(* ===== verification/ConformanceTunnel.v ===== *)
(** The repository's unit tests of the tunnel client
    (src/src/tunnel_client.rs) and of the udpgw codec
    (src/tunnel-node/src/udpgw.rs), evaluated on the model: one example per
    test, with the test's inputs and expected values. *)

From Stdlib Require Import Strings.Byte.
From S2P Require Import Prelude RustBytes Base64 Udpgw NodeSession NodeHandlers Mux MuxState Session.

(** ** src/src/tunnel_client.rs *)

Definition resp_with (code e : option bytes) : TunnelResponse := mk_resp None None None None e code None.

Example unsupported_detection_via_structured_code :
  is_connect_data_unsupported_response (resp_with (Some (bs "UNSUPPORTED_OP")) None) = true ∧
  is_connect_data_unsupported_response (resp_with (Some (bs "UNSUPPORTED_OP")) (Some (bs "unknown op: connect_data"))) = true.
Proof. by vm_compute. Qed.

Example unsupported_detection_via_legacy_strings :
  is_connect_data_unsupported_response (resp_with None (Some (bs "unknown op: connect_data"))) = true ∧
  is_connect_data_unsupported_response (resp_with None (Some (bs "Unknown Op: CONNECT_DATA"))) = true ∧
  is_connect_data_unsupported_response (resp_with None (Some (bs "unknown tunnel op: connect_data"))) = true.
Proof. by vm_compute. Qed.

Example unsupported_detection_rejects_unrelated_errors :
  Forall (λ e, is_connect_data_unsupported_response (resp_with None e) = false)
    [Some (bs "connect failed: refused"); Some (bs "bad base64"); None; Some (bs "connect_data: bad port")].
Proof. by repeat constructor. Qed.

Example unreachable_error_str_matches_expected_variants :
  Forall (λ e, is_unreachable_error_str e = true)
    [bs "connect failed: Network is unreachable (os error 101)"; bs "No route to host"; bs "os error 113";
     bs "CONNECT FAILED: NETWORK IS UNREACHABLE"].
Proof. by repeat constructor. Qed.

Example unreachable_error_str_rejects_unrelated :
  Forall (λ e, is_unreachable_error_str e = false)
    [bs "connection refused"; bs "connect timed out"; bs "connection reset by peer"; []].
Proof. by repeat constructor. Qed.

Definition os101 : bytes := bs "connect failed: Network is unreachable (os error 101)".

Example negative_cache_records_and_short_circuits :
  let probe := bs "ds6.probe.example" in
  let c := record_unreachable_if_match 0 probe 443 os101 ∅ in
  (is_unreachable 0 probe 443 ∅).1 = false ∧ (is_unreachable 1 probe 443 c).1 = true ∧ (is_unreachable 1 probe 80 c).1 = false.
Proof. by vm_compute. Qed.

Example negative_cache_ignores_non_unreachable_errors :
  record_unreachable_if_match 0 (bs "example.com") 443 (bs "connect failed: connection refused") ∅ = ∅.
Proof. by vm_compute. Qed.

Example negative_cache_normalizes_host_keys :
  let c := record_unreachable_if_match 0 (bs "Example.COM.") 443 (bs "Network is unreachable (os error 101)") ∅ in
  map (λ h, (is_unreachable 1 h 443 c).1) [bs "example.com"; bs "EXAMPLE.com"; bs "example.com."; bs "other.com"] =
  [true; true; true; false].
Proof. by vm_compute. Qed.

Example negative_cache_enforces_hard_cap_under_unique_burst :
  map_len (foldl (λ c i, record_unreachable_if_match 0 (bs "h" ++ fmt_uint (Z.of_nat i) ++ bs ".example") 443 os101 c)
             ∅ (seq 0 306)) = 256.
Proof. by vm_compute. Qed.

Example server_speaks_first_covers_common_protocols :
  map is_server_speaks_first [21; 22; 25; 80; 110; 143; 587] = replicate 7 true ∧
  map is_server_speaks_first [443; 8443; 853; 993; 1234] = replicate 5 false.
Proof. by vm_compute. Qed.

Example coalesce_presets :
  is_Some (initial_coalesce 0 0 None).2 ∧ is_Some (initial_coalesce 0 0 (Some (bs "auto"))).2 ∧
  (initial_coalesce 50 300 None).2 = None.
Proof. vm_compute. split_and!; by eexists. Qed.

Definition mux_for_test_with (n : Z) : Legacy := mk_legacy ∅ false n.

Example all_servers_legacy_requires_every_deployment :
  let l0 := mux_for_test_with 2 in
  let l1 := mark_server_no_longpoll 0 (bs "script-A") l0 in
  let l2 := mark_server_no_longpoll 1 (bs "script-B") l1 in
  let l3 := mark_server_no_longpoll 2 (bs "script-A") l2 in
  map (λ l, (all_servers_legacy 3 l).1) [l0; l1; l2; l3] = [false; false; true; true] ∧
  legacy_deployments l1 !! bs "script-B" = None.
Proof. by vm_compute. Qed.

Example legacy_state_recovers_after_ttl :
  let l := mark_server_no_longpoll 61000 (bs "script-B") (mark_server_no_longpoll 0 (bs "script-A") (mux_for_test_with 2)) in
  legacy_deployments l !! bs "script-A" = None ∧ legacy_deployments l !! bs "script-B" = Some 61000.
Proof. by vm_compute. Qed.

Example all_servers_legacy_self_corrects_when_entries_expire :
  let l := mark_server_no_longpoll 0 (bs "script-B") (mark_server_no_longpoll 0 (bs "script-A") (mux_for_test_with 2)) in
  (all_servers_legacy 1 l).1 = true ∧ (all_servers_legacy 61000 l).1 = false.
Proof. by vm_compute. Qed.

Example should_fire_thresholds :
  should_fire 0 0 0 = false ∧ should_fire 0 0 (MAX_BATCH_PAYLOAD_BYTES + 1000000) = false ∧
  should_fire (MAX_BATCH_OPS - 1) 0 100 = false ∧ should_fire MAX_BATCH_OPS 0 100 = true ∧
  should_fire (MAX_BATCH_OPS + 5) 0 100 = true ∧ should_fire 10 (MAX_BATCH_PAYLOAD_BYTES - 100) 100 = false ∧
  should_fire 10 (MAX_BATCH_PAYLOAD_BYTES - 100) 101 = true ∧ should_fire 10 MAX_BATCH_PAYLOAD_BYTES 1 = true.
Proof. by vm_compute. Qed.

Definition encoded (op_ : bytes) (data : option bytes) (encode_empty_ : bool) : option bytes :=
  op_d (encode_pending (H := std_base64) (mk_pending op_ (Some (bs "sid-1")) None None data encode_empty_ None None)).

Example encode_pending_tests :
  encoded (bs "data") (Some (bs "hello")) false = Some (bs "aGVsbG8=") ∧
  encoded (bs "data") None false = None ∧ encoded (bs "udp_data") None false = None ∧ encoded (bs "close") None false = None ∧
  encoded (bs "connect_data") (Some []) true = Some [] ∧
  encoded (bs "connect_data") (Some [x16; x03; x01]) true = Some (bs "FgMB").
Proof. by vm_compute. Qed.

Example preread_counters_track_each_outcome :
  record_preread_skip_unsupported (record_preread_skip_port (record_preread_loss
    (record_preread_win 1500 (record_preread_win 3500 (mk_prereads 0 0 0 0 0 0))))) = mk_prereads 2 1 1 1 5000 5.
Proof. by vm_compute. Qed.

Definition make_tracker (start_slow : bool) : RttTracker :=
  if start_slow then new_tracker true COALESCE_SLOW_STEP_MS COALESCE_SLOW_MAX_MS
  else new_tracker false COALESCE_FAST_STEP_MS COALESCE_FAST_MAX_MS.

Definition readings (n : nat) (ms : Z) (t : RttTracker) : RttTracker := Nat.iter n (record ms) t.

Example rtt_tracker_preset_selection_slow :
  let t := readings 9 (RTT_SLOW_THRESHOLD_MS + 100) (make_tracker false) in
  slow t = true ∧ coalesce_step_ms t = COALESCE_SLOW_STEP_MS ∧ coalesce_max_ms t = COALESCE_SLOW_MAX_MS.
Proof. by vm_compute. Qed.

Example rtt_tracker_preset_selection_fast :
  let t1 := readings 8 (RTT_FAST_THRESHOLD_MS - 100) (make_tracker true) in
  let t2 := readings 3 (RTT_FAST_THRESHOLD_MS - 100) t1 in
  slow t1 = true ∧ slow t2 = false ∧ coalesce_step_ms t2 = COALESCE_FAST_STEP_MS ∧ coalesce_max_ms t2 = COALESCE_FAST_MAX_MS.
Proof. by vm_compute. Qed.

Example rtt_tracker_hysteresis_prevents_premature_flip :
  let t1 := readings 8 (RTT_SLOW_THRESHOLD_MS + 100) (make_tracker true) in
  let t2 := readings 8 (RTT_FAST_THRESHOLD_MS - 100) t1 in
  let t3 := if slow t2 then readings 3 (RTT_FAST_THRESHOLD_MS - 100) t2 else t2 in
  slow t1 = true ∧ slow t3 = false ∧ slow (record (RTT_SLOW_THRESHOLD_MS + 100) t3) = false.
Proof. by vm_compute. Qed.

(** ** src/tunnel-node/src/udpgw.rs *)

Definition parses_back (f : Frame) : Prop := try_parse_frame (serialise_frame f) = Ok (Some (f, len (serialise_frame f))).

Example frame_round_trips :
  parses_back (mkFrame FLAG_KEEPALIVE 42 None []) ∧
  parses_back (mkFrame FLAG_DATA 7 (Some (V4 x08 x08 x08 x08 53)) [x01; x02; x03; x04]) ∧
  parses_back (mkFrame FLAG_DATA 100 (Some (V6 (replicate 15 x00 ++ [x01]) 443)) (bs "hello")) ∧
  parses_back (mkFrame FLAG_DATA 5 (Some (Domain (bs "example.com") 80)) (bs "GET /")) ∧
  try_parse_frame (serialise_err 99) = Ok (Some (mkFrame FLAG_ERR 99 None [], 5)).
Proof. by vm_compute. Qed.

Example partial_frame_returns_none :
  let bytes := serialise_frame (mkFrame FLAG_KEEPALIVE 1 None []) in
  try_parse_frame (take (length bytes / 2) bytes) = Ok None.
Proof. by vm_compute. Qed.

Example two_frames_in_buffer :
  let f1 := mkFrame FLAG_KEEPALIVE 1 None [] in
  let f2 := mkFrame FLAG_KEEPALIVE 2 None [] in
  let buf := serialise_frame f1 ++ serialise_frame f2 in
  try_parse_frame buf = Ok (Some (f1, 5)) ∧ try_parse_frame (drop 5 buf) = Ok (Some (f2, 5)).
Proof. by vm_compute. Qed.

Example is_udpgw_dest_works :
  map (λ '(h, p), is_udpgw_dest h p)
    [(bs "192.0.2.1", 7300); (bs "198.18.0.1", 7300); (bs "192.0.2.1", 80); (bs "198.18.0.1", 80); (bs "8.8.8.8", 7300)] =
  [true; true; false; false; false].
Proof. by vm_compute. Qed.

---

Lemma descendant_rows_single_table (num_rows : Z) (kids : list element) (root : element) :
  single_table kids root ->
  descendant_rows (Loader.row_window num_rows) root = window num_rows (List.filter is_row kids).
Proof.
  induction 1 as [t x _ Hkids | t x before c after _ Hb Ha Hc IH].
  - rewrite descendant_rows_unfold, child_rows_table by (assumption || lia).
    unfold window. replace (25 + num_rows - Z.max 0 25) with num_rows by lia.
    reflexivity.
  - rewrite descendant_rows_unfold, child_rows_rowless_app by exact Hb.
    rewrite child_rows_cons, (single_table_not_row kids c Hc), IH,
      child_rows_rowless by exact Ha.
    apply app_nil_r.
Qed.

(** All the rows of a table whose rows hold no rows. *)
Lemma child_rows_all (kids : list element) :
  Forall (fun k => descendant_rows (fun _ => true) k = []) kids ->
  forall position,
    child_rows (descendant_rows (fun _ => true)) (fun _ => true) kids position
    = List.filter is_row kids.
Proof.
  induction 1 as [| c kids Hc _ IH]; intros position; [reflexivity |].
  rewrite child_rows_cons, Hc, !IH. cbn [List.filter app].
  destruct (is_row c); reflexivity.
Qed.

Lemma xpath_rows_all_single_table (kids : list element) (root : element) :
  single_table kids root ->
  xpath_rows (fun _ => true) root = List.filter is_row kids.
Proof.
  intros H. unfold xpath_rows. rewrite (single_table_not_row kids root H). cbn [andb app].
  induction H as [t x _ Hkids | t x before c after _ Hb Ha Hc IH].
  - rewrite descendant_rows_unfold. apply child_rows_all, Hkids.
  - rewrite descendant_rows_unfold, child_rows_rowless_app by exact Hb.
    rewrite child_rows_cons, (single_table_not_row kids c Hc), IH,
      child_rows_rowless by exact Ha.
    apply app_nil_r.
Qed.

* * *

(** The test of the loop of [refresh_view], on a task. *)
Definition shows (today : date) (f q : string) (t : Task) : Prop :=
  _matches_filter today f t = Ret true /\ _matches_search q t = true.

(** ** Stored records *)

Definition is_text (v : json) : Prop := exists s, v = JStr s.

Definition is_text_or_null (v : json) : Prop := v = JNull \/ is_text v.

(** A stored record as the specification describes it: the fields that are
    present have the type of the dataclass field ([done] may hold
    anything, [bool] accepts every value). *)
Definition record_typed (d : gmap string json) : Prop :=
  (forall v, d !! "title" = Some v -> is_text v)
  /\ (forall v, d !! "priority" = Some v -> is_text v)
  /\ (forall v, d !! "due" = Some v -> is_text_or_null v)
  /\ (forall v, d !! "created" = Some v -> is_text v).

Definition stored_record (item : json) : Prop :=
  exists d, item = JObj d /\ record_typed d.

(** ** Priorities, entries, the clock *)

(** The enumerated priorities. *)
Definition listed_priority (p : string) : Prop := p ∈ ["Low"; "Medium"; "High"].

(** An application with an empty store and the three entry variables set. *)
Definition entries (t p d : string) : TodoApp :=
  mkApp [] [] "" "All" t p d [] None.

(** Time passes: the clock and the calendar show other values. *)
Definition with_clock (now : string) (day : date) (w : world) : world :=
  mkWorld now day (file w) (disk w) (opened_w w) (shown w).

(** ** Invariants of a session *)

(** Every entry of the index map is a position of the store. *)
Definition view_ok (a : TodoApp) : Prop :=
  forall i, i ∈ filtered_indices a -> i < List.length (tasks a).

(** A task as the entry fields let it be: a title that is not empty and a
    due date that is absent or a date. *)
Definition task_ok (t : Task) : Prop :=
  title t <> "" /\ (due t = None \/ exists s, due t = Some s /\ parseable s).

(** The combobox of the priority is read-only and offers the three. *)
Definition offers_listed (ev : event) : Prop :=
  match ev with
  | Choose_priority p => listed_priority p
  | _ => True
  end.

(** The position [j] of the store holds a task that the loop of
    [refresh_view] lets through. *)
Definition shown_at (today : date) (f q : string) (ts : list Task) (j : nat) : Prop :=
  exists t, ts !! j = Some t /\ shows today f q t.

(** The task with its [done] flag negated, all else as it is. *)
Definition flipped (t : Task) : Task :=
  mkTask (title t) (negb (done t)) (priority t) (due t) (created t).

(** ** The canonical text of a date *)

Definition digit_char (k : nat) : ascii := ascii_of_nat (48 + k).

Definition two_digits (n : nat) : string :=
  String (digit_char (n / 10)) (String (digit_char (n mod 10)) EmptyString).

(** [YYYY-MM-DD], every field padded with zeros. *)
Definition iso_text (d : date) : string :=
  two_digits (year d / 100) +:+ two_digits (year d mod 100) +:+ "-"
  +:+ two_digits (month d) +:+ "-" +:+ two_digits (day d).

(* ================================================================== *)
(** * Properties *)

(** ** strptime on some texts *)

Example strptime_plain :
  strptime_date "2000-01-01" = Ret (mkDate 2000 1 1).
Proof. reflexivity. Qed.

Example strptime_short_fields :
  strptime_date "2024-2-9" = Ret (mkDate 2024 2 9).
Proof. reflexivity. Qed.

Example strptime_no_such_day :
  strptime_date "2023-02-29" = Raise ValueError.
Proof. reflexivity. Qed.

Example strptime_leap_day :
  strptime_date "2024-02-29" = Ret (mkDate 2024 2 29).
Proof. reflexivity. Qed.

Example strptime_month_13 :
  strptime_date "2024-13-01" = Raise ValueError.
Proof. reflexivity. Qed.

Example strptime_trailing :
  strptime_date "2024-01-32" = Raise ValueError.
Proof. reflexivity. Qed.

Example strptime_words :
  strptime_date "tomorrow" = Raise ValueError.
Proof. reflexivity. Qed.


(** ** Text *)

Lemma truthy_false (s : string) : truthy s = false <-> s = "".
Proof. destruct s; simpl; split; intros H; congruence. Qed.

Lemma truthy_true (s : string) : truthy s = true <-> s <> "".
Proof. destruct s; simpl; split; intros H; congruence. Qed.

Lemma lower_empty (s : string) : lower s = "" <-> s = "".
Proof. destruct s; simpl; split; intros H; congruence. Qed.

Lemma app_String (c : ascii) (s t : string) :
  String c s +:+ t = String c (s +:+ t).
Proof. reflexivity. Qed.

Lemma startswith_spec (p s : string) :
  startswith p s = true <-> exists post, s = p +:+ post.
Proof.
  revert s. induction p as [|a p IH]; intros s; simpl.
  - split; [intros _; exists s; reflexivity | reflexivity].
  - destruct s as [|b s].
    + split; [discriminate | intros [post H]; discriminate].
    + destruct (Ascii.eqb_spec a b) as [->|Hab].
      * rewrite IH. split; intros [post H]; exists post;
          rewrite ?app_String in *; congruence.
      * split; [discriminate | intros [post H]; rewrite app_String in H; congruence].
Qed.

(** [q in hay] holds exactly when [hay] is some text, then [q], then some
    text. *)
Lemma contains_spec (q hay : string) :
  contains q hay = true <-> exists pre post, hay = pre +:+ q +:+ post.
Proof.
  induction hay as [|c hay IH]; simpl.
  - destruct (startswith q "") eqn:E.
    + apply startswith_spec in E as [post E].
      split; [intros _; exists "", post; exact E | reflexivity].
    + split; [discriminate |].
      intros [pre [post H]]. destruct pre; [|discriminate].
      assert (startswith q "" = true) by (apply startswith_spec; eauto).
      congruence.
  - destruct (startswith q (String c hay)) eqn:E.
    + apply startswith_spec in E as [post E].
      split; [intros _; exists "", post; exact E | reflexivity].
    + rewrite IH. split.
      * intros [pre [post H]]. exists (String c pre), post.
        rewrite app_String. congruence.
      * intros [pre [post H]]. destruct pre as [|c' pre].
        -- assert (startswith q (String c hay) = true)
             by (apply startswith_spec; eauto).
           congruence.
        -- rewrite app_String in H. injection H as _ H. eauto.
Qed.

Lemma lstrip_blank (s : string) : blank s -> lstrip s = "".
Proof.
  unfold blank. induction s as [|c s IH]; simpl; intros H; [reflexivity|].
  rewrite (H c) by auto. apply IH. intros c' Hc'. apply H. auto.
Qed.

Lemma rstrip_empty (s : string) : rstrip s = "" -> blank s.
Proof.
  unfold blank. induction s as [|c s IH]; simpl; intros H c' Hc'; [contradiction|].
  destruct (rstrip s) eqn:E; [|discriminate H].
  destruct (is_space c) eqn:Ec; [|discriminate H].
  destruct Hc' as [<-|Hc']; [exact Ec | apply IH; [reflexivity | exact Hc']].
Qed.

**About this exercise**
Lines with "induction" in the records above: copy every one of them.

**Task result**
  induction 1 as [t x _ Hkids | t x before c after _ Hb Ha Hc IH].
  induction 1 as [| c kids Hc _ IH]; intros position; [reflexivity |].
  induction H as [t x _ Hkids | t x before c after _ Hb Ha Hc IH].
  revert s. induction p as [|a p IH]; intros s; simpl.
  induction hay as [|c hay IH]; simpl.
  unfold blank. induction s as [|c s IH]; simpl; intros H; [reflexivity|].
  unfold blank. induction s as [|c s IH]; simpl; intros H c' Hc'; [contradiction|].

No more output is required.